The bunnies in Imagine’s attics, which are sealed and insulated with spray foam insulation, help show buyers how the company’s homes are different from foreclosed homes and its competitors’ products. They also spark conversation about other energy-efficient features included as standard in the homes.

“A picture is worth a thousand words,” says Jim Bastoni, an owner of Imagine Homes. And having the customer experience how comfortable its homes’ attics are in the dead of summer is worth a lot of words, too.

“Nobody else shows you the attic,” Bastoni says. “We ask them, ‘How long do you think the bunny would last in your attic?’ And they can touch the foam [insulation] and imagine how hot it is on the other side.”

Bastoni took the bunnies beyond the attic in an advertising campaign that shows an intact bunny in the Imagine Home attic with a thermometer that shows 80 degrees alongside a photo of a melted-into-a-blob bunny in the attic of a competitor’s home with a thermometer showing 130 degrees.

“We sneaked into the attic of a competitor’s home” and installed the bunny to get the photo, explains Bastoni. “It only took 10 minutes” for the mercury to climb and the bunny beside it to melt.

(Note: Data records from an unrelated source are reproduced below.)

Lemma decode_chunks_length (vs : list Z) :
  (length (mjoin (map decode_chunk (chunks 4 vs))) <= (length vs + 3) / 4 * 3)%nat.
Proof.
  remember (length vs) as n eqn:En. revert vs En. induction n as [n IH] using lt_wf_ind. intros vs ->.
  assert (forall c, (length (decode_chunk c) <= 3)%nat) as Hc.
  { intros c. unfold decode_chunk. rewrite !length_app.
    destruct (3 <=? length c)%nat, (length c =? 4)%nat; cbn; lia. }
  destruct (decide (length vs <= 4)%nat) as [Hl|Hl].
  - destruct vs as [|v vs]; [cbn; lia|]. rewrite chunks_short by done. cbn [map].
    rewrite mjoin_cons, app_nil_r. specialize (Hc (v :: vs)).
    enough (1 <= (length (v :: vs) + 3) / 4)%nat by lia. apply Nat.div_le_lower_bound; cbn; lia.
  - rewrite <-(take_drop 4 vs) at 1. rewrite chunks_app by (rewrite ?length_take; lia). cbn [map].
    rewrite mjoin_cons, length_app.
    assert (length (drop 4 vs) = length vs - 4)%nat as Hd by apply length_drop.
    pose proof (IH (length vs - 4)%nat ltac:(lia) (drop 4 vs) (eq_sym Hd)) as IH'. specialize (Hc (take 4 vs)).
    assert ((length vs + 3) / 4 = (length vs - 4 + 3) / 4 + 1)%nat as -> by
      (rewrite <-Nat.div_add by lia; f_equal; lia).
    lia.
Qed.

(** Four characters hold at most three bytes. *)
Lemma b64_decode_length s b : b64_decode s = Ok b -> (length b <= (length s + 3) / 4 * 3)%nat.
Proof.
  unfold b64_decode, decode_impl. cbv zeta. set (src := reverse _). intros E.
  apply bind_ok in E as (_ & _ & E). apply bind_ok in E as (vs & Ev & E). apply bind_ok in E as (_ & _ & [= <-]).
  etrans; [apply decode_chunks_length|]. apply decode_chars_length in Ev. rewrite Ev.
  assert (length src <= length s)%nat as Hs.
  { unfold src. rewrite length_reverse. etrans; [apply strip_pad_length|]. by rewrite length_reverse. }
  apply Nat.mul_le_mono_r, Nat.Div0.div_le_mono. lia.
Qed.

(** ** Properties *)

(** Decoding an encoding, bare or with up to two ['='] of padding, gives
    the data back, in both alphabets. *)
Theorem base64_roundtrip data j : (j <= 2)%nat ->
  b64_decode (b64_encode data ++ replicate j PAD) = Ok data
  /\ b64url_decode (b64url_encode data ++ replicate j PAD) = Ok data.
Proof.
  intros Hj. split; apply decode_encode; auto using good_alpha_B64, good_alpha_B64URL.
Qed.

(** The table has an entry for every ASCII byte: decoding never panics. *)
Lemma b64_decode_total s : b64_decode s <> Panic.
Proof.
  assert (forall b, decode_char (rev_table B64) b <> Panic) as Hc.
  { intros b. unfold decode_char. destruct (128 <=? b2z b) eqn:E; [done|].
    apply Z.leb_gt in E. pose proof (b2z_range b).
    destruct (lookup_lt_is_Some_2 (rev_table B64) (Z.to_nat (b2z b))) as [v ->].
    { change (length (rev_table B64)) with 128%nat. lia. }
    cbn. by destruct (v =? 255). }
  assert (forall l, decode_chars (rev_table B64) l <> Panic) as Hcs.
  { induction l as [|b l IH]; cbn [decode_chars]; [done|].
    specialize (Hc b). destruct (decode_char _ b) as [v|x|]; [|done..]. cbn [mbind outcome_bind].
    by destruct (decode_chars _ l). }
  unfold b64_decode, decode_impl. cbv zeta. unfold guard_err. set (src := reverse _).
  destruct (bool_decide _); [done|]. cbn [mbind outcome_bind].
  specialize (Hcs src). destruct (decode_chars _ src) as [vs|x|]; [|done..]. cbn [mbind outcome_bind].
  by destruct (_ =? 1)%nat.
Qed.

Lemma base64_roundtrip_witness :
  b64_decode (bs "aGVsbG8=") = Ok (bs "hello") /\ b64url_decode (bs "aGVsbG8=") = Ok (bs "hello").
Proof. apply (base64_roundtrip (bs "hello") 1). lia. Defined.

Example b64_rejects : b64_decode (bs "a=b=") = Err InvalidPadding
  /\ b64_decode (bs "abcde") = Err InvalidLength
  /\ b64_decode (bs "ab_d") = Err (InvalidChar Byte.x5f).
Proof. by vm_compute. Qed.
End Base64.
(* ===== verification/Utf8.v ===== *)
(** [String::from_utf8] and [String::from_utf8_lossy] of the Rust standard
    library, as the store uses them on keys, names and values. *)

From S2P Require Import Prelude.

Module Utf8.

Definition in_range (b : byte) (lo hi : Z) : bool := (lo <=? b2z b) && (b2z b <=? hi).
Definition cont (b : byte) : bool := in_range b 128 191.

(** The range of the second byte after a three- or four-byte lead. *)
Definition second_ok (b0 b1 : byte) : bool :=
  if in_range b0 224 224 then in_range b1 160 191
  else if in_range b0 225 236 then cont b1
  else if in_range b0 237 237 then in_range b1 128 159
  else if in_range b0 238 239 then cont b1
  else if in_range b0 240 240 then in_range b1 144 191
  else if in_range b0 241 243 then cont b1
  else in_range b0 244 244 && in_range b1 128 143.

(** The first character of [l]: [(true, n)] if its [n] bytes are well-formed,
    [(false, n)] if [n] bytes are to be replaced. *)
Definition first_char (l : bytes) : bool * nat :=
  match l with
  | [] => (true, 0%nat)
  | b0 :: l =>
      if b2z b0 <? 128 then (true, 1%nat)
      else if in_range b0 194 223 then
        match l with
        | b1 :: _ => if cont b1 then (true, 2%nat) else (false, 1%nat)
        | [] => (false, 1%nat)
        end
      else if in_range b0 224 239 then
        match l with
        | b1 :: l =>
            if second_ok b0 b1 then
              match l with
              | b2 :: _ => if cont b2 then (true, 3%nat) else (false, 2%nat)
              | [] => (false, 2%nat)
              end
            else (false, 1%nat)
        | [] => (false, 1%nat)
        end
      else if in_range b0 240 244 then
        match l with
        | b1 :: l =>
            if second_ok b0 b1 then
              match l with
              | b2 :: l =>
                  if cont b2 then
                    match l with
                    | b3 :: _ => if cont b3 then (true, 4%nat) else (false, 3%nat)
                    | [] => (false, 3%nat)
                    end
                  else (false, 2%nat)
              | [] => (false, 2%nat)
              end
            else (false, 1%nat)
        | [] => (false, 1%nat)
        end
      else (false, 1%nat)
  end.

(** U+FFFD. *)
Definition REPLACEMENT : bytes := [Byte.xef; Byte.xbf; Byte.xbd].

(** Every character takes at least one byte, so [length l] rounds suffice. *)
Fixpoint valid_go (fuel : nat) (l : bytes) : bool :=
  match fuel, l with
  | S fuel, _ :: _ => let '(ok, n) := first_char l in ok && valid_go fuel (drop n l)
  | _, _ => true
  end.
Definition utf8_valid (l : bytes) : bool := valid_go (length l) l.

Definition from_utf8 (l : bytes) : option bytes := if utf8_valid l then Some l else None.

Fixpoint lossy_go (fuel : nat) (l : bytes) : bytes :=
  match fuel, l with
  | S fuel, _ :: _ =>
      let '(ok, n) := first_char l in
      (if ok then take n l else REPLACEMENT) ++ lossy_go fuel (drop n l)
  | _, _ => []
  end.
Definition from_utf8_lossy (l : bytes) : bytes := lossy_go (length l) l.

Lemma first_char_advances b l : (1 <= (first_char (b :: l)).2)%nat.
Proof. unfold first_char. repeat case_match; simpl; lia. Qed.

Lemma lossy_go_valid fuel l : (length l <= fuel)%nat -> valid_go fuel l = true ->
  lossy_go fuel l = l.
Proof.
  revert l. induction fuel as [|fuel IH]; intros [|b l] Hf; try done; [simpl in Hf; lia|].
  cbn [valid_go lossy_go]. pose proof (first_char_advances b l) as Ha.
  destruct (first_char (b :: l)) as [ok n]; simpl in Ha.
  intros [-> Hv]%andb_true_iff. rewrite IH; [apply take_drop| |done].
  rewrite length_drop. simpl in *. lia.
Qed.

(** Lossy decoding leaves valid text alone. *)
Lemma from_utf8_lossy_valid l : utf8_valid l = true -> from_utf8_lossy l = l.
Proof. by apply lossy_go_valid. Qed.

Lemma valid_go_ascii fuel l : Forall (fun b => b2z b < 128) l -> valid_go fuel l = true.
Proof.
  revert l. induction fuel as [|fuel IH]; intros [|b l] Hl; try done.
  apply Forall_cons in Hl as [Hb Hl]. cbn [valid_go first_char].
  rewrite (proj2 (Z.ltb_lt _ _) Hb). simpl. by apply IH.
Qed.

Lemma utf8_valid_ascii l : Forall (fun b => b2z b < 128) l -> utf8_valid l = true.
Proof. apply valid_go_ascii. Qed.

End Utf8.
Lemma valid_ns_ascii ns : valid_ns ns = true -> Forall (fun b => b2z b < 128) ns.
Proof.
  assert (forall f (l : bytes), forallb f l = true -> (forall b, f b = true -> b2z b < 128) ->
    Forall (fun b => b2z b < 128) l) as Hall.
  { intros f l Hl Hf. apply Forall_forall. intros b Hb. apply Hf.
    rewrite forallb_forall in Hl. by apply Hl, list_elem_of_In. }
  unfold valid_ns, flat_name. intros [H|H]%orb_true_iff.
  - apply andb_true_iff in H as [_ H]. eapply Hall; [exact H|]. intros b Hb. simpl in Hb.
    rewrite !orb_true_iff, !bool_decide_eq_true in Hb.
    destruct Hb as [[[[Hb|Hb]|Hb]|Hb]|Hb]; try (by subst b);
      (eapply in_range_ascii; [|exact Hb]; lia).
  - destruct (strip_prefix (bs "u/") ns) as [r|] eqn:E; [|done].
    apply andb_true_iff in H as [_ H]. unfold strip_prefix in E.
    destruct (starts_with (bs "u/") ns) eqn:Es; [|done]. injection E as <-.
    apply starts_with_spec in Es as [r ->]. apply Forall_app. split; [by repeat constructor|].
    eapply Hall; [exact H|]. intros b Hb.
    unfold is_ascii_hexdigit in Hb. rewrite !orb_true_iff in Hb.
    destruct Hb as [[Hb|Hb]|Hb]; (eapply in_range_ascii; [|exact Hb]; lia).
Qed.

Lemma valid_ns_utf8 ns : valid_ns ns = true -> utf8_valid ns = true.
Proof. intros Hv. by apply utf8_valid_ascii, valid_ns_ascii. Qed.

Lemma split_once_app c a b : ~ c ∈ a -> split_once c (a ++ c :: b) = Some (a, b).
Proof.
  induction a as [|x a IH]; intros Hn; simpl.
  - by rewrite bool_decide_eq_true_2.
  - rewrite elem_of_cons in Hn. rewrite bool_decide_eq_false_2 by naive_solver.
    by rewrite IH by naive_solver.
Qed.

Section dirs.
Context `{HexCrate}.

Lemma parse_ns_dir_of ns : valid_ns ns = true -> parse_ns_dir (ns_dir ns) = Some ns.
Proof.
  intros Hv. pose proof (valid_ns_length ns Hv) as Hl.
  destruct (length_field (Z.of_nat (length ns * 2))) as [Hf Hd]; [lia|].
  destruct (lower_hex_all _ Hd) as [Hd' Hu].
  destruct (lower_hex_all _ (hex_encode_digits ns)) as [He _].
  unfold parse_ns_dir, ns_dir. simpl. rewrite split_once_app by done. simpl.
  rewrite Hf. simpl. rewrite Hd', He, hex_encode_length. simpl.
  rewrite (proj2 (Z.eqb_eq _ _)) by lia. simpl. rewrite hex_decode_encode. simpl.
  unfold from_utf8. rewrite valid_ns_utf8 by done. simpl. by rewrite Hv.
Qed.

Lemma ns_dir_inj ns1 ns2 : valid_ns ns1 = true -> valid_ns ns2 = true ->
  ns_dir ns1 = ns_dir ns2 -> ns1 = ns2.
Proof.
  intros H1 H2 E. apply (f_equal parse_ns_dir) in E.
  rewrite !parse_ns_dir_of in E by done. by simplify_eq.
Qed.

(** ** Properties *)

(** A valid namespace name is recovered from the name of its directory,
    so distinct namespaces never share a directory. *)
Theorem ns_dir_roundtrip ns ns' : valid_ns ns = true -> valid_ns ns' = true ->
  parse_ns_dir (ns_dir ns) = Some ns /\ (ns_dir ns = ns_dir ns' -> ns = ns').
Proof. eauto using parse_ns_dir_of, ns_dir_inj. Qed.

End dirs.

Lemma ns_dir_roundtrip_witness :
  @parse_ns_dir hex_plain (@ns_dir hex_plain (bs "app.users")) = Some (bs "app.users")
  /\ (@ns_dir hex_plain (bs "app.users") = @ns_dir hex_plain (bs "app") ->
      bs "app.users" = bs "app").
Proof. apply (@ns_dir_roundtrip hex_plain (bs "app.users") (bs "app")); reflexivity. Defined.

End StoreTypes.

The advertisement has helped dispel the idea among consumers that all homes are the same, and that the only differentiator is price, he says.

Imagine’s salespeople also explain how its homes’ energy-efficient features translate into smaller utility bills. Sometimes the company offers to prepay the buyers’ utility bills for two years to bring attention to how small those bills are likely to be. That gets buyers thinking about how much less money every month they will be spending, leading them to consider spending that extra cash on more options in the home.

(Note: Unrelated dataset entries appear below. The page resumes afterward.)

(* ===== verification/StoreSpec.v ===== *)
(** The store's invariant and the behaviour of its operations: what [put],
    [delete], [put_batch] do to what [get] shows, that every operation keeps
    the store well-formed, and what syncing does. *)

From S2P Require Import Prelude Crc32 LogFormat Log LogSpec Utf8 StoreTypes Store.
Import LogFormat Utf8 LogSpec Store.

Module StoreSpec.

Section spec.
Context `{Sha256, HexCrate, SerdeJson}.

(** ** The invariant *)

Definition shape_ok (p : ConflictPolicy) (e : Entry) : Prop :=
  match p, e with
  | PLww, Lww _ => True
  | CrdtRegister, Register vs => vs <> []
  | _, _ => False
  end.

(** The namespace's log holds [rs], in memory and on disk. *)
Definition log_holds (s : Store) (ns : bytes) (rs : list bytes) : Prop :=
  exists L d, logs s !! ns = Some L /\ dirs (sdisk s) !! ns_dir ns = Some d /\ is_log d L rs.

Record store_ok (s : Store) : Prop := {
  ok_dom ns : is_Some (logs s !! ns) <-> is_Some (policies s !! ns);
  ok_name ns : is_Some (policies s !! ns) -> valid_ns ns = true;
  ok_log ns L : logs s !! ns = Some L ->
    Log.durable L = durable s /\ exists rs, log_holds s ns rs;
  ok_sidecar ns p : policies s !! ns = Some p ->
    exists d, dirs (sdisk s) !! ns_dir ns = Some d /\ Log.sidecar d = Some [policy_to_u8 p];
  ok_dirs n d : dirs (sdisk s) !! n = Some d -> contiguous d;
  ok_shape ns k e : index s !! (ns, k) = Some e ->
    exists p, policies s !! ns = Some p /\ shape_ok p e;
  ok_tombs ns k h : tombs s !! (ns, k) = Some h -> is_Some (policies s !! ns);
}.

(** Everything but the logs and the disk. *)
Definition same_memory (s s' : Store) : Prop :=
  policies s' = policies s /\ index s' = index s /\ tombs s' = tombs s /\ meta s' = meta s
  /\ peer_clocks s' = peer_clocks s /\ revision s' = revision s /\ durable s' = durable s
  /\ sec_index s' = sec_index s.

(** Everything that the invariant and the log are about. *)
Definition same_logs (s s' : Store) : Prop :=
  sdisk s' = sdisk s /\ logs s' = logs s /\ policies s' = policies s /\ durable s' = durable s.

Lemma log_holds_same s s' ns rs : same_logs s s' -> log_holds s ns rs -> log_holds s' ns rs.
Proof. intros (Hd & Hl & _). unfold log_holds. by rewrite Hd, Hl. Qed.

(** ** Appending to a namespace's log *)

Lemma with_log_ok s ns L L' d d' rs p :
  store_ok s -> policies s !! ns = Some p -> logs s !! ns = Some L ->
  dirs (sdisk s) !! ns_dir ns = Some d -> is_log d' L' rs ->
  Log.durable L' = Log.durable L -> Log.sidecar d' = Log.sidecar d ->
  store_ok (with_log ns (ns_dir ns) d' L' s) /\ log_holds (with_log ns (ns_dir ns) d' L' s) ns rs.
Proof.
  intros Hok Hp HL Hd Hlog Hdu Hsc.
  assert (log_holds (with_log ns (ns_dir ns) d' L' s) ns rs) as Hh.
  { exists L', d'. simpl. by rewrite !lookup_insert_eq. }
  split; [|done]. constructor; simpl; try by apply Hok.
  - intros n. rewrite <-(ok_dom s Hok). destruct (decide (n = ns)) as [->|Hn].
    + rewrite lookup_insert_eq, HL. split; eauto.
    + by rewrite lookup_insert_ne.
  - intros n Ln. destruct (decide (n = ns)) as [->|Hn].
    + rewrite lookup_insert_eq. intros [= <-]. split; [|eauto].
      rewrite Hdu. by destruct (ok_log s Hok ns L HL).
    + rewrite lookup_insert_ne by done. intros HLn.
      destruct (ok_log s Hok n Ln HLn) as [Hdn (rs' & L0 & d0 & HL0 & Hd0 & Hl0)].
      split; [done|]. exists rs', L0, d0. simpl. rewrite lookup_insert_ne by done.
      split; [done|]. rewrite lookup_insert_ne; [done|]. intros E.
      apply ns_dir_inj in E; [done| |]; apply (ok_name s Hok); [by eexists|].
      apply (ok_dom s Hok). by eexists.
  - intros n pn Hpn. destruct (decide (n = ns)) as [->|Hn].
    + rewrite lookup_insert_eq. exists d'. split; [done|]. rewrite Hsc.
      destruct (ok_sidecar s Hok ns pn Hpn) as (d0 & Hd0 & ?). congruence.
    + rewrite lookup_insert_ne; [by apply (ok_sidecar s Hok)|]. intros E.
      apply ns_dir_inj in E; [done| |]; apply (ok_name s Hok); by eexists.
  - intros n dn. destruct (decide (n = ns_dir ns)) as [->|Hn].
    + rewrite lookup_insert_eq. intros [= <-]. by eapply is_log_contiguous.
    + rewrite lookup_insert_ne by done. apply Hok.
Qed.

“We did better this year than last year, and we attribute it in no small part to the bunny and also that San Antonio is a healthy market with job growth,” Bastoni adds. He expects those factors will continue to help sales in 2012, too, but new neighborhoods will play into that as well. Imagine is opening five new communities with higher price points, from an average of $250,000 to $275,000 now to about $325,000. He expects the company will come close to doubling business next year—from the 70 to 80 house range to up to 150. “The banks are very supportive of us,” Bastoni says. “We are a small company, but we are profitable.”

Imagine is dreaming up more ways to show, rather than tell, how different its homes are. It has a new campaign that also demonstrates the impact of sealed, insulated attics. It shows the frosty roof of one of its homes on a cold morning next to a competitor’s house on the same morning, with no frost. The point is to show that the competitor’s house is leaking heat.

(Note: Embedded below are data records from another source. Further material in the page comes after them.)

(* ===== verification/SyncSpec.v ===== *)
(** Replication: what applying records received from a peer does.  The log
    deduplicates ([apply_synced] twice is once), the batch routine that scans
    the log once is the record-by-record one, and the value shown for a key
    depends only on the set of records applied, not on their order. *)

From S2P Require Import Prelude Crc32 LogFormat Log LogSpec Utf8 StoreTypes Store StoreSpec.
Import LogFormat Utf8 LogSpec Store StoreSpec.

Module SyncSpec.

Section sync.
Context `{Sha256, HexCrate, SerdeJson}.

(** ** The versions in a log *)

Definition version_at (b : bytes) : option vident :=
  match parse_chain b None with Ok (r, _) => Some (version_key r) | _ => None end.
Definition versions_of (rs : list bytes) : gset vident := list_to_set (omap version_at rs).

Lemma parse_chain_unchecked l h r p : parse_chain l (Some h) = Ok (r, p) ->
  parse_chain l None = Ok (r, p).
Proof.
  intros E. pose proof (parse_chain_ok_frame _ _ _ _ E) as Hf.
  pose proof Hf as (_ & (t & Ht & _) & _).
  rewrite (parse_chain_frame _ _ t Hf Ht) in E. rewrite (parse_chain_frame _ _ t Hf Ht).
  unfold parse_body in *. apply bind_ok in E as ([] & _ & E). exact E.
Qed.

Lemma parsed_versions_ok h from rs : chain_ok h rs ->
  parsed_versions (numbered from rs) = Ok (versions_of rs).
Proof.
  revert h from. induction rs as [|l rs IH]; intros h from; [done|].
  intros [[r Hp] Hch]. rewrite numbered_cons. simpl.
  apply parse_chain_unchecked in Hp. rewrite Hp, (IH _ _ Hch). simpl.
  unfold versions_of. simpl. unfold version_at at 2. by rewrite Hp.
Qed.

Lemma log_versions_ok s ns rs : log_holds s ns rs -> log_versions s ns = Ok (versions_of rs).
Proof.
  intros (L & d & HL & Hd & Hlog). unfold log_versions. rewrite HL, (dir_of_eq _ _ _ Hd).
  destruct (is_log_facts _ _ _ Hlog) as (Hseq & _ & Hch).
  destruct Hlog as (ss & s0 & Hrep & Hlr).
  destruct (decide (rs = [])) as [Hn|Hne].
  - rewrite Hn in *. unfold Log.read_records. rewrite Hseq. done.
  - rewrite (read_records_rep _ _ _ _ 1 0 Hrep).
    + simpl. rewrite Hlr. by eapply parsed_versions_ok.
    + rewrite Hseq. destruct rs; simpl; [done|lia].
    + done.
    + by split.
Qed.
Lemma of_ns_keys {V} (m : gmap nskey V) ns : NoDup (of_ns m ns).*1.
Proof.
  unfold of_ns. pose proof (NoDup_fst_btree_iter m) as Hnd.
  assert (forall l : list (nskey * V), NoDup l.*1 ->
    NoDup (omap (fun '((n, k), e) => if bool_decide (n = ns) then Some (k, e) else None) l).*1) as Hg.
  { clear. induction l as [|[[n k] v] l IH]; simpl; [by constructor|]. rewrite NoDup_cons. intros [Hni Hnd].
    case_bool_decide as Hn; [|by apply IH]. subst n. simpl. apply NoDup_cons. split; [|by apply IH].
    intros Hin. apply Hni. apply list_elem_of_fmap in Hin as ([k' v'] & -> & Hin).
    apply list_elem_of_omap in Hin as ([[n2 k2] v2] & Hin & E). case_bool_decide; simplify_eq.
    apply list_elem_of_fmap. by exists ((ns, k'), v'). }
  by apply Hg.
Qed.

Lemma length_of_ns {V} (m : gmap nskey V) ns : (length (of_ns m ns) <= size m)%nat.
Proof.
  rewrite <-(length_btree_iter m). unfold of_ns. generalize (btree_iter m). clear.
  induction l as [|[[n k] v] l IH]; simpl; [done|]. unfold omap in IH. case_bool_decide; simpl; lia.
Qed.

(** ** One namespace, then the whole file *)

Definition snap_of (s : Store) (np : bytes * ConflictPolicy) : ns_snap :=
  let '(sz, h) := default (0, zero32) (head s np.1) in
  mkNsSnap np.1 np.2 sz h (merge_sort key_le (of_ns (index s) np.1)) (of_ns (tombs s) np.1).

Then there’s the one explaining that you don’t shop for a car anymore with fins that gets six miles per gallon of gas, or a black and white television, like your grandparents did. Yet people still buy houses with the same components in their grandparents’ home—aluminum windows and fiberglass insulation. “This ain’t your grandfather’s house. Announcing spray foam insulation in every home,” the ad says.

“It’s about education,” says Bastoni. “And the first part of education is to get the customer’s attention and focus.”